Similarly, an increase or decrease in the youth population can also affect the stock market. The youth are often touted as drivers of the economy due to their high consumption patterns. However, they are also more volatile in their investments as compared to older investors. This sentiment plays a crucial role in stock market performance and changes in the Sensex and Nifty indexes [3]. On the other hand, an aging population may negatively affect the stock market, as older individuals tend to save more and spend less, leading to reduced demand for certain goods and services. However, this trend could also be reversed, with the growing demand for healthcare services, specifically targeted for the elderly population, leading to increased investment in healthcare-related companies and consequently the stock market. Migration patterns also play a crucial role in determining the Sensex and Nifty values, with growth in urban areas leading to increased demand for housing and infrastructure, offering investment opportunities in real estate, and construction industries. Subsequently, the stock market performance is positively impacted.

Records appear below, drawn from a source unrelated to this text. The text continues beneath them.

Lemma step_facts f src :
  wf F f ->
  match step sw sl F f src with
  | Suspend f' => wf F f'
  | Emit f' _ rest =>
      wf F f' /\ fresh f' = true /\ (length rest <= length src)%nat /\
      (fresh f = true -> (length rest < length src)%nat)
  end.
Proof.
  intros Hwf. unfold step. destruct (_state f) eqn:Hst.
  - pose proof (wf_need_read f Hwf Hst) as Hneed.
    destruct (Z.le_gt_cases (Z.of_nat (length src)) (need_read F f)) as [Hle|Hgt].
    + destruct (read_absorb f src [] Hle) as [-> _].
      apply wf_append_read; auto. lia.
    + destruct (read_overflow f src [] ltac:(lia)) as [-> _].
      pose proof (deoffset_facts
                    (correlated sw sl F (append_input f src (need_read F f)))
                    (skipn (Z.to_nat (need_read F f)) src)
                    (wf_correlated f src Hwf Hst Hneed) eq_refl) as Hd.
      destruct (deoffset F _ _) as [f'|f' frame rest]; [apply Hd|].
      destruct Hd as (H1 & H2 & H3). rewrite length_skipn in H3.
      split; [exact H1|]. split; [exact H2|]. split; [lia|].
      intros Hfresh. unfold fresh in Hfresh. rewrite Hst in Hfresh.
      apply Z.ltb_lt in Hfresh.
      assert (need_read F f = F) as Hn.
      { unfold need_read. destruct Hwf as [_ Hwf]. rewrite Hst in Hwf.
        rewrite Z.div_small by lia. lia. }
      lia.
  - pose proof (deoffset_facts f src Hwf Hst) as Hd.
    destruct (deoffset F f src) as [f'|f' frame rest]; [apply Hd|].
    destruct Hd as (H1 & H2 & H3).
    split; [exact H1|]. split; [exact H2|]. split; [exact H3|].
    unfold fresh. rewrite Hst. discriminate.
Qed.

Population research plays an integral role in shaping how we understand economic trends and development. In turn, economic indicators such as the Sensex and Nifty indexes reflect the impact of demographic trends on the stock market. By understanding how population research and stock market indexes interact, investors and policy-makers can make informed decisions that have a positive impact on the economy [4]. The youth population's contribution to consumption patterns and the demand for specific goods and services can positively impact the stock market, while the aging population's impact can be mixed. Finally, migration patterns could positively impact the stock market as increased urbanization leads to growth in the construction and real estate sectors. Understanding these demographic trends can provide insights and assist investors and policymakers in making informed decisions. The relationship between population research and the stock market can lead to better-informed decisions that contribute to the overall growth and prosperity of the economy.